Lesen Sie hier die Rezension von SZ-Tatort-Kritiker Holger Gertz:

Bezeichender Dialog:

Krisentreffen auf der Terrasse: Das Ehepaar Sattler tauscht sich über die jüngsten Erkenntnisse aus.

Joseph Sattler: Ich habe gerade erfahren: Die neue Praktikantin in der Presseabteilung hat diverse Anfragen für andere Talkshows einfach unter den Tisch fallen lassen, damit wir diesen "Talk im Weingut" zusagen.

Valerie Sattler: Die wussten genau, dass du im Schlosshotel übernachten wirst. Die wussten, auf welchen Frauentyp du stehst. Ich werde versuchen, deine Praktikantin zu einer Aussage zu bringen.

Joseph Sattler: Sie hat heute Morgen gekündigt. Diese Drecksbande!

(Beide setzen sich an einen Gartentisch.)

Valerie Sattler: Du bist in eine Honigfalle getappt. Fünf Tage, bevor die Kommission die Gesetzesvorlage einbringt ...

Joseph Sattler: Noch ist nichts verloren. Die Leute nehmen mich, so wie ich bin. (steckt sie eine Zigarette an)

Valerie Sattler: Ich halte zu dir. (steht auf und legt ihrem Mann die Hand auf die Schulter) Egal, was du getan hast.
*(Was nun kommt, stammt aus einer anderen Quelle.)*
Lemma rows_map {A B : Type} (g : A -> B) (ky : B -> Z) r l :
  map (map g) (rows (fun a => ky (g a)) r l) = rows ky r (map g l).
Proof.
  destruct l as [|a l]; simpl; [reflexivity|].
  apply (rows_from_map g ky r (ky (g a)) [a] l).
Qed.

(** *** The index computation agrees with the computation on values *)

Lemma take_seq points : take points (seq 0 (length points)) = points.
Proof.
  unfold take, at_index.
  apply nth_ext with (d := (0, 0)) (d' := (0, 0)).
  - now rewrite length_map, length_seq.
  - intros n Hn. rewrite length_map, length_seq in Hn.
    rewrite nth_map_lt with (d' := 0%nat) by now rewrite length_seq.
    now rewrite seq_nth.
Qed.

Lemma take_argsort_y points :
  take points (argsort (map py points)) = sort_by_key py points.
Proof.
  unfold argsort, sort_by_key, take.
  rewrite length_map.
  rewrite <- (take_seq points) at 3. unfold take.
  rewrite <- isort_map. f_equal.
  apply isort_ext_in. intros a b _ _. unfold at_index.
  now rewrite <- !(map_nth py).
Qed.

Lemma fold_cluster_step r points idx m :
  forall k st,
    (k + m = length idx)%nat ->
    row_clusters_indices
      (fold_left (cluster_step r idx (take points idx)) (seq k m) st)
    ++ [current_cluster
          (fold_left (cluster_step r idx (take points idx)) (seq k m) st)]
    = row_clusters_indices st ++
      rows_from (fun i => py (at_index points i)) r
                (last_y st) (current_cluster st) (skipn k idx).
Proof.
  induction m as [|m IH]; intros k st Hk.
  - cbn [seq fold_left]. rewrite skipn_all2 by lia. reflexivity.
  - assert (Hlt : (k < length idx)%nat) by lia.
    assert (Hsk : skipn k idx = nth k idx 0%nat :: skipn (S k) idx).
    { clear -Hlt. revert k Hlt.
      induction idx as [|i idx IHi]; intros k Hlt; simpl in *; [lia|].
      destruct k; [reflexivity|]. apply IHi. lia. }
    assert (Hy : py (at_index (take points idx) k)
                 = py (at_index points (nth k idx 0%nat))).
    { unfold at_index, take.
      now rewrite nth_map_lt with (d' := 0%nat). }
    rewrite Hsk. cbn [seq fold_left rows_from].
    rewrite (IH (S k)) by lia.
    unfold cluster_step. rewrite Hy.
    destruct (Z.abs (py (at_index points (nth k idx 0%nat)) - last_y st) <? r);
      cbn [row_clusters_indices current_cluster last_y].
    + reflexivity.
    + now rewrite <- app_assoc.
Qed.

Lemma row_clusters_rows r points :
  row_clusters r points
  = rows (fun i => py (at_index points i)) r (argsort (map py points)).
Proof.
  unfold row_clusters.
  destruct (argsort (map py points)) as [|i idx'] eqn:E; [reflexivity|].
  cbn [take map length rows].
  replace (S (length (map (at_index points) idx')) - 1)%nat
    with (length idx') by (rewrite length_map; lia).
  pose proof (fold_cluster_step r points (i :: idx') (length idx') 1
                (mk_cluster_state [] [i] (py (at_index points i)))) as H.
  cbn [take map length skipn row_clusters_indices current_cluster last_y
       app] in H.
  apply H. reflexivity.
Qed.

Lemma sort_row_values points row :
  sort_row points row = sort_by_key px (take points row).
Proof.
  destruct row as [|i row']; [reflexivity|].
  unfold sort_row. set (row := i :: row').
  unfold argsort, sort_by_key, take.
  rewrite map_map, !length_map.
  set (leb1 := fun a b : nat => _ <=? _).
  assert (Hr : map (at_index points) row
               = map (fun k => at_index points (nth k row 0%nat))
                     (seq 0 (length row))).
  { rewrite <- (map_map (fun k => nth k row 0%nat) (at_index points)).
    now rewrite map_seq_nth. }
  rewrite Hr, <- isort_map. f_equal. subst leb1.
  apply isort_ext_in. intros a b Ha Hb.
  apply in_seq in Ha, Hb.
  rewrite !nth_map_lt with (d' := (0, 0)) by (rewrite length_map; lia).
  unfold at_index.
  now rewrite !nth_map_lt with (d' := 0%nat) by lia.
Qed.

Lemma mean_y_values points c : mean_y points c = mean_of (take points c).
Proof.
  destruct c as [|i c]; [reflexivity|].
  unfold mean_y, mean_of. cbn [take map length]. now rewrite length_map.
Qed.
Lemma generate_keeps (dir_path : string) :
  keeps (untouched_outside (path_join dir_path DB_FILE))
        (generate db_image dir_path).
Proof.
  set (db_file := path_join dir_path DB_FILE).
  pose proof (@untouched_refl db_file) as Hr.
  pose proof (@untouched_trans db_file) as Ht.
  assert (Hq : forall q ps, keeps (untouched_outside db_file)
                              (database.execute_query db_file q ps))
    by (intros; apply execute_query_untouched).
  assert (Hret : forall (A : Type) (a : A),
             keeps (untouched_outside db_file) (ret a))
    by (intros; now apply keeps_ret).
  assert (Hlog : forall e, keeps (untouched_outside db_file) (log e))
    by (intros; now apply keeps_log).
  assert (Hexit : forall (A : Type) (e : exn),
             keeps (untouched_outside db_file) (@raise A e))
    by (intros; now apply keeps_raise).
  assert (Hbind : forall (A B : Type) (c : M A) (k : A -> M B),
             keeps (untouched_outside db_file) c ->
             (forall a, keeps (untouched_outside db_file) (k a)) ->
             keeps (untouched_outside db_file) (bind c k))
    by (intros; now apply keeps_bind).
  unfold generate, database.create_new_database, database.media_file_exist,
    database.add_hash, os_path_isdir, os_path_isfile,
    find_files_with_extension, print, sys_exit.
  fold db_file.
  repeat first
    [ apply Hret | apply Hlog | apply Hexit | apply Hq
    | now apply keeps_pure | now apply hash_keeps
    | apply keeps_for_each; [exact Hr|exact Ht|]
    | apply Hbind
    | match goal with
      | |- keeps _ (if negb ?b then _ else _) => destruct b; cbn [negb]
      | |- keeps _ (if ?b then _ else _) => destruct b
      end
    | intro ].
Qed.

(** X6.  [generate] writes to the store file and to nothing else: every
    other path holds after the run the bytes it held before, and names
    what it named, however the run ends. *)
Theorem generate_touches_only_the_store
        (dir_path : string) (w : world) (q : string) :
  q <> path_join dir_path DB_FILE ->
  data (fs (snd (generate db_image dir_path w))) q = data (fs w) q /\
  kind_of (find_path (roots (fs (snd (generate db_image dir_path w)))) q)
  = kind_of (find_path (roots (fs w)) q).
Proof.
  intros Hq.
  destruct (generate db_image dir_path w) as [r w'] eqn:E.
  exact (@generate_keeps dir_path w r w' E q Hq).
Qed.

End Untouched.

(* ===================================================================== *)
(** ** What a run of [generate] stores *)
(* ===================================================================== *)

Section Stored.

Variable db_image : database -> list byte.

(** The row [generate] makes for a media file. *)
Definition new_row (f : filesystem) (m : string) : row :=
  (m, hashlib.hexdigest (file_bytes db_image f m)).

(** The rows a walk adds to a table: one for each media file that has no
    row yet, the first time the walk meets it. *)
Fixpoint new_rows (f : filesystem) (t : table) (ms : list string) : table :=
  match ms with
  | [] => []
  | m :: r =>
      if Sqlite3.has_key t m then new_rows f t r
      else new_row f m :: new_rows f (t ++ [new_row f m])%list r
  end.

Lemma new_rows_ext (f g : filesystem) (ms : list string) :
  (forall m, In m ms -> data f m = data g m) ->
  forall t, new_rows f t ms = new_rows g t ms.
Proof.
  induction ms as [|m ms IH]; intros Hd t; simpl; [reflexivity|].
  assert (Hm : new_row f m = new_row g m).
  { unfold new_row, file_bytes. now rewrite (Hd m (or_introl eq_refl)). }
  rewrite Hm. destruct (Sqlite3.has_key t m); rewrite IH; auto;
    intros k Hk; apply Hd; now right.
Qed.

Lemma new_rows_spec (f : filesystem) (ms : list string) :
  forall (t : table) (p h : string),
    In (p, h) (new_rows f t ms) <->
    In p ms /\ Sqlite3.has_key t p = false /\
    h = hashlib.hexdigest (file_bytes db_image f p).
Proof.
  induction ms as [|m ms IH]; intros t p h; simpl.
  - split; [contradiction|]. now intros [[] _].
  - destruct (Sqlite3.has_key t m) eqn:Hk.
    + rewrite IH. split.
      * intros (Hin & Hp & Hh). now split; [right|split].
      * intros ([<-|Hin] & Hp & Hh); [congruence|now split].
    + simpl. unfold new_row at 1 2. rewrite IH, has_key_app. split.
      * intros [[= <- <-]|(Hin & Hp & Hh)].
        -- now split; [left|split].
        -- apply orb_false_elim in Hp as [Hp _]. now split; [right|split].
      * intros ([<-|Hin] & Hp & Hh).
        -- left. now rewrite Hh.
        -- destruct (String.eqb m p) eqn:Hmp.
           ++ apply String.eqb_eq in Hmp. subst p. left. now rewrite Hh.
           ++ right. split; [exact Hin|]. split; [|exact Hh].
              now rewrite Hp.
Qed.

Lemma new_rows_unique (f : filesystem) (ms : list string) :
  forall t : table, NoDup (map fst t) -> NoDup (map fst (t ++ new_rows f t ms)%list).
Proof.
  induction ms as [|m ms IH]; intros t Hnd; simpl.
  - now rewrite app_nil_r.
  - destruct (Sqlite3.has_key t m) eqn:Hk; [now apply IH|].
    change (new_row f m :: new_rows f (t ++ [new_row f m])%list ms)
      with ([new_row f m] ++ new_rows f (t ++ [new_row f m])%list ms)%list.
    rewrite app_assoc. apply IH. rewrite map_app. simpl.
    apply NoDup_snoc; [exact Hnd|]. now apply has_key_false_iff.
Qed.

(** The body of the loop, in full, on a store that holds the table. *)
Lemma generate_step_run (db_file m : string) (w : world) (t : table) :
  store_table (fs w) db_file = Some t ->
  generate_step db_image db_file m w
  = if Sqlite3.has_key t m then
      (Ret tt, logged w [Execute db_file Sqlite3.q_select_path [m]])
    else
      match find_path (roots (fs w)) m with
      | Some File =>
          (Ret tt,
           mkWorld (write_data (fs w) db_file
                               (Sqlite (Some (t ++ [new_row (fs w) m])%list)))
                   (trace w ++ [Execute db_file Sqlite3.q_select_path [m];
                                Print ("Generate hash for: " ++ m);
                                Open m;
                                Execute db_file Sqlite3.q_insert
                                        [m; snd (new_row (fs w) m)]]))
      | Some (Dir _) =>
          (Raise (IsADirectoryError m),
           logged w [Execute db_file Sqlite3.q_select_path [m];
                     Print ("Generate hash for: " ++ m);
                     Open m])
      | None =>
          (Raise (FileNotFoundError m),
           logged w [Execute db_file Sqlite3.q_select_path [m];
                     Print ("Generate hash for: " ++ m);
                     Open m])
      end.
Proof.
  intros Ht. unfold generate_step.
  rewrite (bind_ret _ _ _ (@media_file_exist_run db_file m w t Ht)).
  destruct (Sqlite3.has_key t m) eqn:Hk; cbn [negb]; [reflexivity|].
  unfold bind at 1. rewrite print_run, logged_logged.
  destruct (find_path (roots (fs w)) m) as [[|es]|] eqn:Hfind.
  - assert (Hf : isfile (fs (logged w ([Execute db_file Sqlite3.q_select_path [m]]
                                         ++ [Print ("Generate hash for: " ++ m)])))
                        m = true).
    { unfold isfile. cbn [fs logged]. now rewrite Hfind. }
    rewrite (bind_ret _ _ _ (generate_sha256_hash_file db_image m _ Hf)).
    rewrite logged_logged.
    rewrite (@insert_run db_file m _ (logged w _) t Ht Hk).
    unfold new_row, hashlib.hexdigest, logged. cbn [fs trace snd].
    now rewrite <- !app_assoc.
  - unfold generate_sha256_hash, open_rb, bind, log, logged. cbn [fs trace].
    rewrite Hfind. now rewrite <- !app_assoc.
  - unfold generate_sha256_hash, open_rb, bind, log, logged. cbn [fs trace].
    rewrite Hfind. now rewrite <- !app_assoc.
Qed.
Lemma expensesByCategory_sum_witness :
  ExactArith ZNumber
  ∧ (∀ t : Transaction, t ∈ sample_transactions → type t = Expense →
       category t ∉ Object_prototype_names)
  ∧ sum_values (expensesByCategory (calculateAnalytics String.compare sample_transactions))
    = Amount (totalExpense (calculateAnalytics String.compare sample_transactions)).
Proof.
  assert (∀ t : Transaction, t ∈ sample_transactions → type t = Expense →
            category t ∉ Object_prototype_names) as Hown.
  { intros t Hin _. cbn in Hin.
    repeat (apply elem_of_cons in Hin as [->|Hin]; [not_listed|]).
    by apply elem_of_nil in Hin. }
  split_and!; [exact ZNumber_exact | exact Hown |].
  destruct (@expensesByCategory_sum ZNumber String.compare ZNumber_exact
              sample_transactions [] Hown) as [Hclient _]; [|exact Hclient].
  intros i Hi. by apply elem_of_nil in Hi.
Defined.

(** C3, the order: under a collation in the manner of the hosts' default
    one, the series of two transactions dated in words is the April record
    followed by the March record, which is not the ascending order of the
    month strings character code by character code ([M] is 77, [a] is
    97). *)
Lemma monthlyData_not_by_character_code :
  month_of <$> (data <$> worded_transactions) = ["March 2"; "april 2"]
  ∧ sample_localeCompare "april 2" "March 2" = Lt
  ∧ month <$> monthlyData (calculateAnalytics sample_localeCompare worded_transactions)
    = ["april 2"; "March 2"]
  ∧ month <$> monthlyData (analytics_handler sample_localeCompare
                             (to_item <$> worded_transactions))
    = ["april 2"; "March 2"]
  ∧ ¬ StronglySorted (λ a b, (month a ≤ month b)%string)
        (monthlyData (calculateAnalytics sample_localeCompare worded_transactions))
  ∧ ¬ StronglySorted (λ a b, (month a ≤ month b)%string)
        (monthlyData (analytics_handler sample_localeCompare
                        (to_item <$> worded_transactions))).
Proof.
  split_and!; [reflexivity | reflexivity | reflexivity | reflexivity | |].
  - intros Hsorted. vm_compute in Hsorted.
    apply StronglySorted_inv in Hsorted as [_ Hle].
    apply Forall_cons in Hle as [Hle _]. exact Hle.
  - intros Hsorted. vm_compute in Hsorted.
    apply StronglySorted_inv in Hsorted as [_ Hle].
    apply Forall_cons in Hle as [Hle _]. exact Hle.
Qed.

(** C2: two expenses, 5 under the category [__proto__] and 2 under [food].
    The total expense is 7; the category mapping holds the food entry
    alone, so its values add up to 2. With [constructor] in the place of
    [__proto__] the total expense is 7 again; the entry of the category is
    a text, and so is the sum of the values. The server computes the
    same. *)
Theorem expensesByCategory_sum_inherited :
  (totalExpense (calculateAnalytics String.compare proto_transactions) = 7%Z
   ∧ expensesByCategory (calculateAnalytics String.compare proto_transactions)
     = [("food", @Amount ZNumber 2%Z)]
   ∧ sum_values (expensesByCategory (calculateAnalytics String.compare proto_transactions))
     = @Amount ZNumber 2%Z
   ∧ analytics_handler String.compare (to_item <$> proto_transactions)
     = calculateAnalytics String.compare proto_transactions)
  ∧ (totalExpense (calculateAnalytics String.compare constructor_transactions) = 7%Z
     ∧ expensesByCategory (calculateAnalytics String.compare constructor_transactions)
       = [("constructor", @Text ZNumber "function Object() { [native code] }5");
          ("food", @Amount ZNumber 2%Z)]
     ∧ sum_values
         (expensesByCategory (calculateAnalytics String.compare constructor_transactions))
       = @Text ZNumber "0function Object() { [native code] }52"
     ∧ analytics_handler String.compare (to_item <$> constructor_transactions)
       = calculateAnalytics String.compare constructor_transactions).
Proof. repeat split. Qed.

(** Under a category that names an inherited function the entry is a
    text, and it depends on the order of the expenses. *)
Example expensesByCategory_constructor :
  expensesByCategory
    (calculateAnalytics String.compare
       [ {| id := "1"; data := sample_data Expense 5 "constructor" "2024-01-05" |};
         {| id := "2"; data := sample_data Expense 2 "constructor" "2024-01-06" |} ])
  = [("constructor", @Text ZNumber "function Object() { [native code] }52")]
  ∧ expensesByCategory
      (calculateAnalytics String.compare
         [ {| id := "2"; data := sample_data Expense 2 "constructor" "2024-01-06" |};
           {| id := "1"; data := sample_data Expense 5 "constructor" "2024-01-05" |} ])
    = [("constructor", @Text ZNumber "function Object() { [native code] }25")].
Proof. split; reflexivity. Qed.

(** A date that begins with [valueOf] gets no bucket. *)
Example monthlyData_valueOf :
  monthlyData (calculateAnalytics String.compare valueOf_transactions)
  = [ @Build_MonthRecord ZNumber "2024-01" 0%Z 2%Z ].
Proof. reflexivity. Qed.

(** ** Strings *)


Lemma prefix_append (p s : string) : String.prefix p (p +:+ s) = true.
Proof.
  induction p as [|c p IH]; simpl; [by destruct s|].
  destruct (ascii_dec c c); [done|congruence].
Qed.




(** ** The store and the handlers *)

Section HandlerFacts.
Context `{Num : JsNumber}.
Variable parseFloat : jsval → number.
Variable JSON_parse : string → option jsval.
Variable host_message : string.
Implicit Types (store : gmap string jsval) (v : jsval) (o : jsobj jsval).

Lemma get_transactions_listed store :
  get_transactions store
  = {| status := 200; body := JObj [("transactions", JArr (listed_transactions store))] |}.
Proof. reflexivity. Qed.


Lemma kv_getByPrefix_empty p : kv_getByPrefix p (∅ : gmap string jsval) = [].
Proof. unfold kv_getByPrefix. by rewrite map_to_list_empty. Qed.

Lemma get_prop_obj o k :
  get_prop host_message (JObj o) k = Ok (field o k).
Proof. reflexivity. Qed.


(** The body of a create request that is [null] makes the handler fail
    with the generic error. *)
Lemma post_transactions_null env store :
  post_transactions parseFloat host_message env (Some JNull) store
  = ({| status := 500; body := error_envelope "Failed to add transaction" |}, store).
Proof. reflexivity. Qed.

(** The validation of a create request: the request is refused as soon as
    one of the three required fields reads as a falsy value. *)
Lemma post_transactions_refused env o store :
  truthy (field o "type") = false
  ∨ truthy (field o "amount") = false
  ∨ truthy (field o "category") = false →
  post_transactions parseFloat host_message env (Some (JObj o)) store
  = ({| status := 400; body := error_envelope "Missing required fields" |}, store).
Proof.
  unfold field. intros Hfalsy. unfold post_transactions, post_transactions_try. cbn.
  destruct Hfalsy as [-> | [-> | ->]]; cbn.
  - done.
  - by rewrite orb_true_r.
  - by rewrite orb_true_r.
Qed.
Die besten Zuschauerkommentare:

Die beste Szene:

Selten wurde ein Mord so ästhetisch in Szene gesetzt wie in diesem Krimi. Lautlos und mit schreckensweiten Augen stürzt das Zimmermädchen Yasemin auf die schwarz-weißen Fliesen am Boden des Treppenhauses zu. In Slow Motion, Stockwerk um Stockwerk. Zeit genug, um das kunstvoll geschnitzte Holzgeländer des Treppenhauses gebührend zu würdigen.

Top:

Die Polit-Talkshow, in der Sattler und sein Konkurrent Hausmann über die Frauenquote streiten, heißt "Talk im Weingut". Das kann man als plumpe Persiflage auf sämtliche Polit-Talks dieser TV-Republik sehen. Oder einfach nur großartig finden.

Flop:

Man würde Tatort-Drehbuchschreibern ja gerne mal einen Volkshochschulkurs verordnen: "Plot-Entschlacken". Auch diese Folge ist thematisch überfrachtet. Sexismus, die Arbeitsbedingungen von Zimmermädchen, politische Intrigenspiele, Frauenquote, Machtehen, Generationenkonflikt im Job. So viel kommt in keiner Daily Soap zusammen.

Bester Auftritt:

Eigentlich ist die Sache schon nach der ersten Szene mit Suzanne von Borsody klar: Da holt sie als Politikergattin Valerie Sattler die Zeitung ins Haus, das standesgemäß natürlich eine Villa ist, und lässt den lauernden Boulevardreporter arrogant abblitzen. Und das in Schlappen mit Lockenwicklern im Haar. Weibchen-Klischee? Diese Frau ist so hart, dass sie ihren Ehemann in der Sexaffäre als Anwältin vertritt. Und Kommissarin Odenthal eiskalt einnordet: "Dagegen ist ja wohl nichts einzuwenden, wenn zwei erwachsene Menschen sexuelle Handlungen miteinander vollziehen?" Man muss Valerie Sattler nicht mögen, aber irgendwie doch ein bisschen bewundern.

Die Erkenntnis:

Ein hochrangiger Politiker unter Mordverdacht wäre nie so dumm, die leitende Ermittlerin sexuell zu nötigen? Wäre er doch. Hah! (Und ja, das kann man nun wirklich plump finden.)

Die Schlusspointe:

"Damit musst du alleine klarkommen", sagt Joseph Sattler am Ende zu seiner Frau. Und während man sich noch innerlich empört über den illoyalen Mistkerl, gibt es im Treppenhaus des Schlosshotels abermals einen dumpfen Knall.